Ozoralizumab (OZR) is a next-generation TNF inhibitor composed of two identical humanized anti-TNFalpha NANOBODY(R) molecules (TNF30s) recombinantly linked via one humanized anti-human serum albumin (HSA) NANOBODY(R) molecule (ALB8) and two peptide linkers. OZR is designed as a unique format to exert potent inhibitory effects against TNFalpha with long plasma half-life. However, the three-dimensional structure of OZR-TNFalpha-HSA complex has not yet been elucidated, and a complete understanding of its interaction mechanism with TNFalpha is yet to be gained. In this study, we successfully observed the formation of the OZR-TNFalpha-HSA ternary complex by single-particle cryo-electron microscopy. The single-particle analysis revealed that the two TNF30 molecules of OZR simultaneously bind bivalently to TNFalpha in a 1:1-bivalent binding mode, while the ALB8 molecule binds to HSA, forming a ternary complex.

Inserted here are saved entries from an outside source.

Lemma first_stop_step m stop s k b :
  first_stop m stop s k → m !! s = Some b →
  (stop b = true ∧ k = O) ∨
  (stop b = false ∧ (0 < k)%nat ∧ first_stop m stop (s + 1) (k - 1)).
Proof.
  intros Hf Hb. destruct k as [|k].
  - left. destruct Hf as [_ (c & Hc & ?)]. rewrite Z.add_0_r in Hc. naive_solver.
  - right. destruct (proj1 Hf O) as (c & Hc & ?); [lia|]. rewrite Z.add_0_r in Hc. simplify_eq.
    split_and!; [done|lia|]. by apply (first_stop_shift _ _ _ _ 1) in Hf; [|lia].
Qed.

Lemma first_stop_load m stop s k : first_stop m stop s k → ∃ b, m !! s = Some b.
Proof. intros H%first_stop_mapped. rewrite <-(Z.add_0_r s). apply H. lia. Qed.

Lemma scan_bytes_run m stop fuel : ∀ s k,
  (k < fuel)%nat → first_stop m stop s k → scan_bytes fuel stop s m = Ret (s + Z.of_nat k, m).
Proof.
  induction fuel as [|fuel IH]; intros s k Hf Hs; [lia|]. cbn [scan_bytes].
  destruct (first_stop_load _ _ _ _ Hs) as [b Hb].
  rewrite (run_bind_Ret _ _ _ _ _ (load8_run _ _ _ Hb)).
  destruct (first_stop_step _ _ _ _ _ Hs Hb) as [[-> ->]|(-> & ? & Hs')].
  - by rewrite Z.add_0_r.
  - rewrite (IH (s + 1) (k - 1)%nat ltac:(lia) Hs'). do 2 f_equal. lia.
Qed.

Lemma scan_align_run m stop fuel : ∀ s k,
  (k < fuel)%nat → first_stop m stop s k →
  ∃ j, (j ≤ k)%nat ∧ (scan_align fuel stop s m = Ret (inl (s + Z.of_nat k), m) ∨
    (scan_align fuel stop s m = Ret (inr (s + Z.of_nat j), m) ∧ (s + Z.of_nat j) mod 8 = 0)).
Proof.
  induction fuel as [|fuel IH]; intros s k Hf Hs; [lia|]. cbn [scan_align].
  destruct (Z.eqb_spec (s mod 8) 0).
  { exists O. rewrite Z.add_0_r. split; [lia|]. by right. }
  destruct (first_stop_load _ _ _ _ Hs) as [b Hb].
  rewrite (run_bind_Ret _ _ _ _ _ (load8_run _ _ _ Hb)).
  destruct (first_stop_step _ _ _ _ _ Hs Hb) as [[-> ->]|(-> & ? & Hs')].
  - exists O. rewrite Z.add_0_r. split; [lia|]. by left.
  - destruct (IH (s + 1) (k - 1)%nat ltac:(lia) Hs') as (j & Hj & [Hr|[Hr Ha]]).
    + exists k. split; [lia|]. left. rewrite Hr. do 3 f_equal. lia.
    + exists (S j). split; [lia|]. right.
      by replace (s + Z.of_nat (S j)) with (s + 1 + Z.of_nat j) by lia.
Qed.

(** [wstop] tells exactly whether a word holds a byte that satisfies [stop]. *)
Definition word_test (wstop stop : Z → bool) : Prop :=
  ∀ bs, Forall is_byte bs → length bs = 8%nat →
    wstop (le_combine bs) = existsb stop bs.

Lemma aligned_mapped m a : words_mapped m → a mod 8 = 0 → is_Some (m !! a) → mapped m a 8.
Proof.
  intros Hw Ha Hm i Hi. specialize (Hw a i Hm Hi).
  by replace (8 * (a / 8)) with a in Hw by (pose proof (Z.div_mod a 8); lia).
Qed.

Lemma existsb_first_stop m stop s k bs :
  first_stop m stop s k → holds m s bs →
  existsb stop bs = bool_decide (k < length bs)%nat.
Proof.
  intros [Hlt (b & Hb & Hs)] Hh. apply Bool.eq_true_iff_eq.
  rewrite existsb_exists, bool_decide_eq_true. split.
  - intros (c & Hin & Hc). apply list_elem_of_In, list_elem_of_lookup in Hin as [i Hi].
    destruct (decide (i < k)%nat) as [Hik|].
    + destruct (Hlt i Hik) as (c' & Hc' & ?). rewrite (Hh _ _ Hi) in Hc'. simplify_eq. congruence.
    + apply lookup_lt_Some in Hi. lia.
  - intros Hk. destruct (lookup_lt_is_Some_2 bs k Hk) as [c Hc].
    pose proof (Hh _ _ Hc) as Hc'. rewrite Hb in Hc'. simplify_eq.
    exists c. split; [|done]. apply list_elem_of_In. by eapply list_elem_of_lookup_2.
Qed.

Lemma scan_words_run m stop wstop fuel : ∀ w k,
  bytes_ok m → words_mapped m → word_test wstop stop →
  w mod 8 = 0 → (k < fuel)%nat → first_stop m stop w k →
  ∃ j, (j ≤ k)%nat ∧ scan_words fuel wstop w m = Ret (w + Z.of_nat j, m).
Proof.
  induction fuel as [|fuel IH]; intros w k Hok Hw Ht Ha Hf Hs; [lia|]. cbn [scan_words].
  destruct (loadw_run 8 w m) as (bs & Hr & Hlen & Hh).
  { apply aligned_mapped; [done|done|]. destruct (first_stop_load _ _ _ _ Hs); eauto. }
  rewrite (run_bind_Ret _ _ _ _ _ Hr), (Ht bs), (existsb_first_stop _ _ _ _ _ Hs Hh), Hlen
    by (done || by eapply holds_bytes).
  case_bool_decide as Hk.
  - exists O. rewrite Z.add_0_r. split; [lia|done].
  - assert (Hs' : first_stop m stop (w + 8) (k - 8)) by (apply (first_stop_shift _ _ _ _ 8); [lia|done]).
    destruct (IH (w + 8) (k - 8)%nat Hok Hw Ht) as (j & Hj & Hr'); [|lia|done|].
    { rewrite <-Z.add_mod_idemp_r by lia. by rewrite Z.add_0_r. }
    exists (8 + j)%nat. split; [lia|]. rewrite Hr'. do 2 f_equal. lia.
Qed.

(** The three stages together find the first byte. *)
Lemma scan_run m stop wstop s k fuel :
  bytes_ok m → words_mapped m → word_test wstop stop → (k < fuel)%nat → first_stop m stop s k →
  (r ← scan_align fuel stop s;
   match r with
   | inl e => mret e
   | inr w => w ← scan_words fuel wstop w; scan_bytes fuel stop w
   end) m = Ret (s + Z.of_nat k, m).
Proof.
  intros Hok Hw Ht Hf Hs.
  destruct (scan_align_run m stop fuel s k Hf Hs) as (j & Hj & [Hr|[Hr Ha]]).
  - by rewrite (run_bind_Ret _ _ _ _ _ Hr).
  - rewrite (run_bind_Ret _ _ _ _ _ Hr).
    pose proof (first_stop_shift _ _ _ _ j Hj Hs) as Hs1.
    destruct (scan_words_run m stop wstop fuel _ (k - j)%nat Hok Hw Ht Ha ltac:(lia) Hs1) as (i & Hi & Hr1).
    rewrite (run_bind_Ret _ _ _ _ _ Hr1).
    pose proof (first_stop_shift _ _ _ _ i Hi Hs1) as Hs2.
    rewrite (scan_bytes_run _ _ fuel _ (k - j - i)%nat ltac:(lia) Hs2). do 2 f_equal. lia.
Qed.

(** *** Strings *)

(** The length of the longest prefix of [s] free of [p]. *)
Fixpoint span (p : Z → bool) (s : list Z) : nat :=
  match s with [] => O | b :: s => if p b then O else S (span p s) end.

Lemma span_le p s : (span p s ≤ length s)%nat.
Proof. induction s; cbn; [lia|]. destruct (p a); lia. Qed.

Lemma span_lookup_lt p s i : (i < span p s)%nat → ∃ b, s !! i = Some b ∧ p b = false.
Proof.
  revert i; induction s as [|b s IH]; intros i; cbn; [lia|].
  destruct (p b) eqn:E; [lia|]. destruct i as [|i]; cbn; [eauto|].
  intros. apply IH. lia.
Qed.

Thus, OZR exhibits a binding mode significantly different from that of other IgG-type TNFalpha inhibitors. Furthermore, surface plasmon resonance (SPR) analysis demonstrated that the 1:1-bivalent binding mode confers an exceptionally slow dissociation rate, thereby contributing to the potent TNFalpha-neutralizing activity of OZR. These findings not only lend support to the favorable clinical efficacy of OZR from a structural standpoint but also lay the foundation for the rational design and development of next-generation TNFalpha inhibitors with enhanced and sustained efficacy.